Chance Molloy stood solidly before the window, head back, half watching the frigid winds of the cold air mass, high in the sky, scrub away the last traces of storm clouds. The sun, now uncovered, shone blindingly in a clear heaven, but here on the ground the hard gale, piling the loose snow in drifts, then tearing the drifts apart, made it seem that the blizzard was unchecked.

He stirred. Kiggins had come into the room accompanied by a heavy, jovial man who was briskly palming the cold from his cheeks. Kiggins said, “Mr. Albin Verrill Gorr, Mr. Molloy, Mr. Gorr of Cranston, Gorr, and Dunlap.” But Chance Molloy already knew Gorr; he put out a genial hand and said, “Good to see you again, Gorr.” Then he introduced Gorr to Julie Edwards, George, to officers King and O’Riley, to Assistant District Attorney Gerling, to a CAA inspector named Dodson, and omitted to introduce him to the phony Martha and N. N. Nesbitt, whom Gorr already knew.

Gorr didn’t waste time.

“So you want a motive?” he said

Molloy nodded. “Mr. Gerling”—he inclined his head toward the assistant D.A.—“seems to feel that Copeland was a wealthy man, so why should he swindle himself?”

“Wealthy? Copeland?” Gorr snorted. “He was flat broke.”

“What?” gasped Gerling.

“That’s right. Copeland was just about the brokest man you could find anywhere. The facts are going to come out, so I don’t see any reason for trying to keep it—”

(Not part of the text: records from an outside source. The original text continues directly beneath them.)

(* ===== verification/DeviceSystem.v ===== *)
(** The device as a whole: the configuration's operations and the handlers as
    the steps of one state machine ([device_step]), its runs
    ([runs]), and the theorems about the device.

    The state is the device, the worker's generators and the handlers of
    connected sockets registered so far. A handler keeps its peer after the
    tables have let go of it, so a step may be a datagram on any of them. The
    steps are the critical sections of the device's lock; they follow each other
    in any order. *)

From stdpp Require Import gmap functions.
From S2P Require Import Prelude Budget Instant Crypto Rand Tags Packet Session RateLimiter Amnezia Framing.
From S2P Require Import Handshake Imitation Inbound Timers OpReport Tunn TunnLogic TunnOutput TunnReceive TunnTick TunnConfig TunnInput.
From S2P Require Import TunnSystem Stun ReplyPolicy ProbeBudget ProbeReply ImitationHints AllowedIps PeerIndex Peer Device.
From S2P Require Import DeviceTables DeviceData DeviceSafe.

(** ** The state machine *)

Record Connection := {
  conn_peer : nat;
  conn_socket : nat;
  conn_endpoint : SocketAddr;
  conn_token : nat;
}.

Section System.
Context `{Crypto} {R : Type} `{RngCore R} `{PrefixFillers R} `{ImitationEnv} `{NetworkTable}.

Inductive DeviceEvent :=
| EvUpdatePeer (now : Z) (seed : TunnSeed (R := R)) (pub_key : bytes) (remove replace_ips : bool) (endpoint : option SocketAddr)
    (allowed_ips : list AllowedIP) (keepalive : option (Z * Z)) (psk : option bytes)
| EvSetKey (now : Z) (seed : LimiterSeed) (private_key : bytes)
| EvSetObfuscation (obf : ObfuscationRanges) (c : AmneziaConfig)
| EvClearPeers
| EvMtu (mtu : Z) (writeable : bool)
| EvListen (calls : nat -> Call) (millis : Z) (os_rng : R) (up : Upgrade) (v6 : bool) (from : SocketAddr) (datagram : bytes)
| EvConnected (calls : nat -> Call) (handler : nat) (datagram : bytes)
| EvTun (c : Call) (udp6 : bool) (src : bytes)
| EvTick (calls : nat -> Call) (udp6 : bool)
| EvLimiter (now : Z).

Record Loop := {
  dev : Device R;
  worker : Thread R;
  connections : list Connection;
}.

Definition set_dev d (w : Loop) : Loop := {| dev := d; worker := worker w; connections := connections w |}.

(** The handlers a step registers. *)
Definition registered (e : Effect) : option Connection :=
  match e with
  | Register l socket endpoint lifetime => Some {| conn_peer := l; conn_socket := socket; conn_endpoint := endpoint; conn_token := lifetime |}
  | _ => None
  end.

Definition quiet_step (m : outcome (Device R)) (w : Loop) : outcome (option (list Effect) * Loop) :=
  let! d := m in Ret (Some [], set_dev d w).
Definition noisy_step (m : outcome (list Effect * Device R)) (w : Loop) : outcome (option (list Effect) * Loop) :=
  let! (effs, d) := m in Ret (Some effs, set_dev d w).

Definition device_step (fuel : nat) (e : DeviceEvent) (w : Loop) : outcome (option (list Effect) * Loop) :=
  match e with
  | EvUpdatePeer now seed key remove replace_ips endpoint ips keepalive psk =>
      quiet_step (let! (_, d) := update_peer now seed key remove replace_ips endpoint ips keepalive psk (dev w) in Ret d) w
  | EvSetKey now seed private => quiet_step (set_key now seed private (dev w)) w
  | EvSetObfuscation obf c => quiet_step (let! (_, d) := device_set_obfuscation obf c (dev w) in Ret d) w
  | EvClearPeers => quiet_step (clear_peers (dev w)) w
  | EvMtu mtu writeable => quiet_step (refresh_mtu mtu writeable (dev w)) w
  | EvListen calls millis os_rng up v6 from datagram =>
      let! (out, d, th) := listen fuel calls millis os_rng up v6 from datagram (dev w) (worker w) in
      Ret (out, {| dev := d; worker := th; connections := connections w ++ omap registered (from_option id [] out) |})
  | EvConnected calls handler datagram =>
      match connections w !! handler with
      | None => Ret (Some [], w)
      | Some c =>
          let! (out, _, d) := connected fuel calls (conn_peer c) (conn_socket c) (conn_endpoint c) (conn_token c) datagram (dev w) in
          Ret (out, set_dev d w)
      end
  | EvTun c udp6 src => noisy_step (tun_packet c udp6 src (dev w)) w
  | EvTick calls udp6 => noisy_step (tick calls udp6 (dev w)) w
  | EvLimiter now => quiet_step (Ret (reset_limiter now (dev w))) w
  end.

(** What the device's surroundings guarantee of an event, at the time [now]
    after [k] updates: addresses and prefixes are well formed, a configuration
    has been validated, buffers have their size, a listener's clock does not
    run backwards, and the indices have not run out. *)
Definition event_ok (now : Z) (k : nat) (e : DeviceEvent) : Prop :=
  match e with
  | EvUpdatePeer _ _ _ _ _ _ ips _ _ => Z.of_nat k + 1 < period /\ Forall allowed_ip_ok ips
  | EvSetObfuscation obf c => obf_ok obf /\ config_ok c /\ check_header_protection_nonce c = Ok tt
  | EvMtu mtu _ => 0 <= mtu
  | EvListen calls _ _ _ _ from _ => (forall i, buffered (calls i)) /\ ip_ok (fst from) /\ now <= call_now (calls O) <= call_now (calls 1%nat)
  | EvConnected calls _ _ | EvTick calls _ => forall i, buffered (calls i)
  | EvTun c _ _ => buffered c
  | EvSetKey _ _ _ | EvClearPeers | EvLimiter _ => True
  end.

Definition event_clock (now : Z) (e : DeviceEvent) : Z :=
  match e with EvListen calls _ _ _ _ _ _ => call_now (calls 1%nat) | _ => now end.
Definition event_updates (e : DeviceEvent) (k : nat) : nat :=
  match e with EvUpdatePeer _ _ _ _ _ _ _ _ _ => S k | _ => k end.

(** Runs from one state to another, with the time and the updates so far. *)
Inductive runs (now0 : Z) (k0 : nat) (w0 : Loop) : Z -> nat -> Loop -> Prop :=
| runs_start : runs now0 k0 w0 now0 k0 w0
| runs_step now k w e fuel effs w' :
    runs now0 k0 w0 now k w -> event_ok now k e -> device_step fuel e w = Ret (Some effs, w') ->
    runs now0 k0 w0 (event_clock now e) (event_updates e k) w'.

Definition device_start (lfsr : IndexLfsr) (mtu : Z) (c : DeviceConfig) (th : Thread R) : Loop :=
  {| dev := device_new lfsr mtu c; worker := th; connections := [] |}.
End System.

(** ** The invariant *)

Section Invariant.
Context `{Crypto} `{!CryptoLaws} {R : Type} `{RngCore R} `{!RngLaws R} `{PrefixFillers R} `{!FillerLaws R} `{ImitationEnv} `{!ImitationLaws}.
Context `{NetworkTable} `{!NetworkTableLaws}.
Implicit Types (d : Device R) (p : Peer R) (t : Tunn R) (w : Loop (R := R)).
Definition lock_step (i : nat) (e : Event T) s : option (Lock T) :=
  match pc s i, e with
  | Idle, CallRead => Some (stay i RLock s)
  | RLock, Run => lock_mutex i RCheck s
  | RCheck, Run => Some (if wants_write s then unlock_mutex i RParked s else stay i RRead s)
  | RRead, Run => lock_shared i RDone s
  | RDone, Run => Some (unlock_mutex i Reading s)
  | Reading, DropGuard => Some (unlock_shared i Idle s)
  | Reading, CallWrite => Some (stay i WLock s)
  | WLock, Run => lock_mutex i WUnlock s
  | WUnlock, Run => Some (unlock_shared i WCheck s)
  | WCheck, Run => Some (if wants_write s then unlock_mutex i WParked s else set_flag i WRaised true s)
  | WRelock, Run => lock_mutex i WCheck s
  | WRaised, Run => Some (unlock_mutex i WReread s)
  | WReread, Run => lock_shared i WPrep s
  | WPrep, Return => Some (stay i WUpgrade s)
  | WPrep, Unwind => Some (stay i WLower s)
  | WUpgrade, Run => Some (unlock_shared i WWrite s)
  | WWrite, Run => lock_exclusive i WMut s
  | WMut, Store v => Some {| mutex := mutex s; wants_write := wants_write s; readers := readers s; writer := writer s; pcs := pcs s; value := v |}
  | WMut, (Return | Unwind) => Some (stay i WWritten s)
  | WWritten, Run => Some (unlock_exclusive i WReacquire s)
  | WReacquire, Run => lock_shared i WLower s
  | WLower, Run => lock_mutex i WClear s
  | WClear, Run => Some (set_flag i WNotify false s)
  | WNotify, Run => Some (notify_all i WLowered s)
  | WLowered, Run => Some (unlock_mutex i Reading s)
  | _, _ => None
  end.

Inductive reaches : Lock T -> Lock T -> Prop :=
| reaches_refl s : reaches s s
| reaches_step s s' i e s'' : reaches s s' -> lock_step i e s' = Some s'' -> reaches s s''.

(** ** What each place holds *)

Definition holds_mutex p : bool := match p with RCheck | RRead | RDone | WUnlock | WCheck | WRaised | WClear | WNotify | WLowered => true | _ => false end.
Definition holds_read p : bool := match p with RDone | Reading | WLock | WUnlock | WPrep | WUpgrade | WLower | WClear | WNotify | WLowered => true | _ => false end.
Definition holds_write p : bool := match p with WMut | WWritten => true | _ => false end.
Definition raised p : bool := match p with WRaised | WReread | WPrep | WUpgrade | WWrite | WMut | WWritten | WReacquire | WLower | WClear => true | _ => false end.
Definition parked p : bool := match p with RParked | WParked => true | _ => false end.
(** In the code around the lock. *)
Definition outside p : bool := match p with Reading | WPrep | WMut => true | _ => false end.
(** * Readafull infrastructure: environment resolver, stack declarations,
      entry-point wiring and the destroy script.

    The development follows the layout of [infrastructure/]:
    - [Js]              the fragment of JavaScript evaluation the sources
                        rely on: property reads on plain objects, [||],
                        numbers, numeric enums;
    - [Environment]     [config/environment.ts];
    - [cdk], [aws_dynamodb], [aws_s3], [aws_sns], [aws_cloudwatch],
      [aws_lambda], [aws_logs]
                        the constructs of aws-cdk-lib the stacks declare, as
                        records of the props the sources pass;
    - [StorageStack]    [lib/storage-stack.ts];
    - [MonitoringStack] [lib/monitoring-stack.ts];
    - [Readafull]       [bin/readafull.ts];
    - [DestroyScript]   [scripts/destroy.sh], with the [read] builtin of bash.

    A stack constructor is a program in a state monad over the children of
    the stack; constructs are referred to by their position among the
    children, so that a later method call on a construct ([addAlarmAction],
    [addWidgets], [addDependency]) updates the child in place.  The checks
    the construct library makes on its own (unique ids, token resolution,
    cross-stack references) are outside the model. *)

From Stdlib Require Import ZArith Floats Uint63 Ascii.
From Stdlib Require String.
From stdpp Require Import base strings list gmap pretty.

Gerling shoved his head forward, said, “Wait a minute! Who are you? On what authority do you base—”

“Authority! Hah!” Gorr slapped his hip where he kept his pocketbook. “Authority, he asks! Listen, brother, the firm of Cranston, Gorr, and Dunlap handled financing for Transfa Aviation, and we kept—it’s lucky we did—a rein on the outfit. This pocketbook is my authority.” He yanked a calfskin purse out of the hip pocket, waved it. “You see how flat this is? Well, it would be flatter if he hadn’t forced Transfa on the market.”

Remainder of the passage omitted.